**PROBLEM TO SOLVE:**
This task calls for printing every entry exactly.

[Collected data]
>>
(* ===== verification/SignalHandler.v ===== *)
(** [resource-tuner/signals/SignalHandler.cpp]: the admission of signals, their expansion
    into requests, and the signals acquired inside the server.

    A request made from a signal is handed to the request handler of Server.v.  The
    blocks of signals and of their vectors of arguments belong to the memory pool; the
    state counts the vectors in use. *)
From S2P Require Import Prelude UrmTypes Message Resource DLManager AuxRoutines TargetRegistry.
From S2P Require Import ResourceRegistry Request RequestHandler Double CocoTable ClientDataManager OrderedQueue RequestManager RateLimiter.
From S2P Require Import Server Wire Pipeline UrmPlatformAL Signal SignalRegistry ExtFeatures.
Open Scope list_scope.
Open Scope Z_scope.

Record SigServer := mkSigServer {
  ss_server : Server;
  ss_vectors : Z      (* blocks of [std::vector<uint32_t>] in use *)
}.

Definition ss_set_server (sv : Server) (st : SigServer) : SigServer := mkSigServer sv (ss_vectors st).

(** ** Placeholders *)

(** The loop of [createResourceTuningRequest] over the values of a copied resource:
    [None] when it returns null, otherwise the resource and the next index in the
    arguments.  [n] counts the values left. *)
Fixpoint fill_placeholders (n : nat) (j : Z) (signal : Signal) (listIndex : Z) (resource : Resource)
  : result (option (Resource * Z)) :=
  match n with
  | O => Ok (Some (resource, listIndex))
  | S n =>
    v ← getValueAt resource j;
    if negb (v =? NSIG_PLACEHOLDER) then fill_placeholders n (j + 1) signal listIndex resource else
    args ← getListArgs signal;
    match args with
    | None => Ok None
    | Some _ =>
      if (listIndex >=? 0) && (listIndex <? getNumArgs signal) then
        a ← getListArgAt listIndex signal;
        '(_, resource) ← setValueAt j (wrap_s 32 a) resource;
        fill_placeholders n (j + 1) signal (listIndex + 1) resource
      else Ok None
    end
  end.

(** The same loop in [createTuneRequestFromSignal]: an argument that is missing leaves
    the placeholder. *)
Fixpoint fill_available (n : nat) (j : Z) (numArgs : Z) (args : option (list Z)) (listIndex : Z)
    (resource : Resource) : result (option Resource) :=
  match n with
  | O => Ok (Some resource)
  | S n =>
    v ← getValueAt resource j;
    if negb (v =? NSIG_PLACEHOLDER) then fill_available n (j + 1) numArgs args listIndex resource else
    match args with
    | None => Ok None
    | Some l =>
      if (listIndex >=? 0) && (listIndex <? numArgs) then
        a ← of_option OutOfRange (l !! Z.to_nat listIndex);
        '(_, resource) ← setValueAt j (wrap_s 32 a) resource;
        fill_available n (j + 1) numArgs args (listIndex + 1) resource
      else fill_available n (j + 1) numArgs args listIndex resource
    end
  end.

(** One resource of a request: a copy is filled by [fill] and added through a new node.
    [None] when the function returns null: a block is missing, or [fill] gives up. *)
Definition add_copy {A} (fill : Resource -> result (option (Resource * A))) (b : Blocks)
    (src : Resource) (s : Store) (r : Request) : result (option (Store * Request * A)) :=
  if negb (bk_resource b) then Ok None else
  resource ← Resource_copy (bk_values b) src;
  filled ← fill resource;
  match filled with
  | None => Ok None
  | Some (resource, a) =>
    match bk_node b with
    | None => Ok None
    | Some x =>
      '(s, r) ← Request.addResource (bk_list b) (Some x) (set_data x resource (new_node x s)) r;
      Ok (Some (s, r, a))
    end
  end.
<<
**EXPECTED ANSWER:**
(* ===== verification/SignalHandler.v ===== *)
(** [resource-tuner/signals/SignalHandler.cpp]: the admission of signals, their expansion
    into requests, and the signals acquired inside the server.

    A request made from a signal is handed to the request handler of Server.v.  The
    blocks of signals and of their vectors of arguments belong to the memory pool; the
    state counts the vectors in use. *)
From S2P Require Import Prelude UrmTypes Message Resource DLManager AuxRoutines TargetRegistry.
From S2P Require Import ResourceRegistry Request RequestHandler Double CocoTable ClientDataManager OrderedQueue RequestManager RateLimiter.
From S2P Require Import Server Wire Pipeline UrmPlatformAL Signal SignalRegistry ExtFeatures.
Open Scope list_scope.
Open Scope Z_scope.

Record SigServer := mkSigServer {
  ss_server : Server;
  ss_vectors : Z      (* blocks of [std::vector<uint32_t>] in use *)
}.

Definition ss_set_server (sv : Server) (st : SigServer) : SigServer := mkSigServer sv (ss_vectors st).

(** ** Placeholders *)

(** The loop of [createResourceTuningRequest] over the values of a copied resource:
    [None] when it returns null, otherwise the resource and the next index in the
    arguments.  [n] counts the values left. *)
Fixpoint fill_placeholders (n : nat) (j : Z) (signal : Signal) (listIndex : Z) (resource : Resource)
  : result (option (Resource * Z)) :=
  match n with
  | O => Ok (Some (resource, listIndex))
  | S n =>
    v ← getValueAt resource j;
    if negb (v =? NSIG_PLACEHOLDER) then fill_placeholders n (j + 1) signal listIndex resource else
    args ← getListArgs signal;
    match args with
    | None => Ok None
    | Some _ =>
      if (listIndex >=? 0) && (listIndex <? getNumArgs signal) then
        a ← getListArgAt listIndex signal;
        '(_, resource) ← setValueAt j (wrap_s 32 a) resource;
        fill_placeholders n (j + 1) signal (listIndex + 1) resource
      else Ok None
    end
  end.

(** The same loop in [createTuneRequestFromSignal]: an argument that is missing leaves
    the placeholder. *)
Fixpoint fill_available (n : nat) (j : Z) (numArgs : Z) (args : option (list Z)) (listIndex : Z)
    (resource : Resource) : result (option Resource) :=
  match n with
  | O => Ok (Some resource)
  | S n =>
    v ← getValueAt resource j;
    if negb (v =? NSIG_PLACEHOLDER) then fill_available n (j + 1) numArgs args listIndex resource else
    match args with
    | None => Ok None
    | Some l =>
      if (listIndex >=? 0) && (listIndex <? numArgs) then
        a ← of_option OutOfRange (l !! Z.to_nat listIndex);
        '(_, resource) ← setValueAt j (wrap_s 32 a) resource;
        fill_available n (j + 1) numArgs args (listIndex + 1) resource
      else fill_available n (j + 1) numArgs args listIndex resource
    end
  end.

(** One resource of a request: a copy is filled by [fill] and added through a new node.
    [None] when the function returns null: a block is missing, or [fill] gives up. *)
Definition add_copy {A} (fill : Resource -> result (option (Resource * A))) (b : Blocks)
    (src : Resource) (s : Store) (r : Request) : result (option (Store * Request * A)) :=
  if negb (bk_resource b) then Ok None else
  resource ← Resource_copy (bk_values b) src;
  filled ← fill resource;
  match filled with
  | None => Ok None
  | Some (resource, a) =>
    match bk_node b with
    | None => Ok None
    | Some x =>
      '(s, r) ← Request.addResource (bk_list b) (Some x) (set_data x resource (new_node x s)) r;
      Ok (Some (s, r, a))
    end
  end.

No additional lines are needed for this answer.